Biphasic Positive Airway Pressure or Continuous Positive Airway Pressure: A Randomized Trial
BACKGROUND: There is currently no clear evidence that nasal-biphasic positive airway pressure (n-BiPAP) confers any advantage over nasal-continuous positive airway pressure (n-CPAP). Our hypothesis was that preterm infants born before 30 weeks' gestation and <2 weeks old when extubated onto n-BiPAP will have a lower risk of extubation failure than infants extubated onto n-CPAP at equivalent mean airway pressure.
METHODS: We conducted an unblinded multicenter randomized trial comparing n-CPAP with n-BiPAP in infants born <30 weeks' gestation and <2 weeks old. The primary outcome variable was the rate of extubation failure within 48 hours after the first attempt at extubation. Block randomization stratified by center and gestation (<28 weeks or ≥28 weeks) was performed.
RESULTS: A total of 540 infants (270 in each group) were eligible to be included in the statistical analysis; 57 (21%) of n-BiPAP group and 55 (20%) of n-CPAP group failed extubation at 48 hours postextubation (adjusted odds ratio 1.01; 95% confidence interval 0.65–1.56; P = .97). Subgroup analysis of infants born before and after 28 weeks’ gestation showed no significant differences between the 2 groups. There were no significant differences between arms in death; oxygen requirement at 28 days; oxygen requirement at 36 weeks' corrected gestation; or intraventricular hemorrhage, necrotizing enterocolitis requiring surgery, or pneumothorax.
CONCLUSIONS: This trial shows that there is no added benefit to using n-BIPAP over n-CPAP at equivalent mean airway pressure in preventing extubation failures in infants born before 30 weeks' gestation and <2 weeks old.
- CI —
- confidence interval
- n-BiPAP —
- nasal-biphasic positive airway pressure
- n-CPAP —
- nasal-continuous positive airway pressure
- ITT —
- intention to treat
- MAP —
- mean airway pressure
- PDA —
- patent ductus arteriosus
What’s Known on This Subject:
There have been few published trials to date directly comparing the efficacy of nasal-biphasic positive airway pressure with nasal-continuous positive airway pressure in preterm infants born before 30 weeks’ gestation and <2 weeks old.
What This Study Adds:
This trial demonstrates that nasal-biphasic positive airway pressure confers no significant benefit over nasal-continuous positive airway pressure in preventing extubation failure at equivalent mean airway pressures in preterm infants born before 30 weeks’ gestation and <2 weeks old.
Infants born prematurely before 30 weeks’ gestation are more likely to require ventilator support in the immediate neonatal period due to lung immaturity.
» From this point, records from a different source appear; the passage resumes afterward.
(** A bound checkout is a payable one: the hold has not run out when the
    operation looks at the clock. *)
Lemma bind_post id session url o w order w' : rows_keyed (od (w_db w)) → session ≠ "" →
  BindCheckout id session url o w = (inr order, w') →
  row id order (w_db w') ∧ o_Status order = StatusPendingPayment ∧
  o_CheckoutSessionID order = session ∧ o_CheckoutURL order = url ∧
  or_clock o (w_tick w + 2) < o_ReservationExpiresAt order.
Proof.
  intros Hk Hs (w1 & [(H & _ & E1)|(H & _)])%transaction_ok;
    [|exfalso; run_inv H; repeat (case_match; run_inv H); by simplify_eq].
  cbn [w_db w_tick] in *. run_inv H. pose proof (first_tick _ _ _ _ _ Hrun) as Ht. cbn in Ht.
  apply first_row in Hrun as [Hr Hw]; [|done]. destruct (_ || _) eqn:Hg; run_inv H.
  destruct (negb _ && _) eqn:Hg2; run_inv H. simplify_eq. bool_guards. rewrite E1. cbn [w_db] in *.
  rewrite Ht in *. replace (w_tick w + 2)%nat with (S (S (w_tick w))) by lia. case_bool_decide as Hse.
  - unfold Updates in Hrun. run_inv Hrun.
    match type of Hrun0 with First _ _ {| w_db := ?st |} = _ => set (s1 := st) in Hrun0 end.
    assert (Hr1 : row id (set_checkout session url (or_clock o (S (S (S (w_tick w))))) a) s1).
    { unfold s1. rewrite Hw. unfold on_orders. rewrite alter_row by apply Hr. by apply (row_insert _ a). }
    pose proof (first_ok _ _ _ _ _ Hrun0) as (E2 & u & Hu & Ho). rewrite E2. cbn [w_db] in *.
    destruct Hr1 as [Hp1 Ho1]. assert (a1 = set_checkout session url (or_clock o (S (S (S (w_tick w))))) a) as -> by congruence.
    done.
  - run_inv Hrun. pose proof (first_ok _ _ _ _ _ Hrun0) as (E2 & u & Hu & Ho). rewrite E2. cbn [w_db] in *.
    rewrite Hw in *. destruct Hr as [Hp1 Ho1]. assert (a1 = a) as -> by congruence.
    apply andb_false_iff in Hg2 as [Hg2|Hg2]; bool_guards; done.
Qed.

Lemma create_post order o w x w' : Create order o w = (inr x, w') →
  ∃ t, x = set_times t order ∧ w_db w' = on_orders <[o_ID order := x]> (w_db w).
Proof.
  intros (w0 & w1 & E0 & H & E1)%committed.
  - run_inv H. apply stmt_ok in H as (_ & _ & s & H & ->). repeat (case_match; simplify_eq). cbn [w_db] in *.
    eexists. split; [done|]. by rewrite E1, E0.
  - intros o1 w1 b w2 H1. run_inv H1. apply stmt_ok in H1 as (_ & _ & s & H1 & ->). by repeat (case_match; simplify_eq).
Qed.
End post.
Nasal-continuous positive airway pressure (n-CPAP) has been shown to reduce the risk of extubation failure in this group of infants.1 In recent years, nasal-biphasic positive airway pressure (n-BiPAP) has been introduced as an alternative to conventional n-CPAP but clear evidence of its benefit for immediate support after primary extubation compared with n-CPAP is so far lacking. In this study, we aimed to determine if the use of n-BiPAP is more effective than single-level variable-flow n-CPAP in preventing extubation failure when delivered at equivalent mean airway pressure (MAP) in infants born before 30 weeks’ gestation.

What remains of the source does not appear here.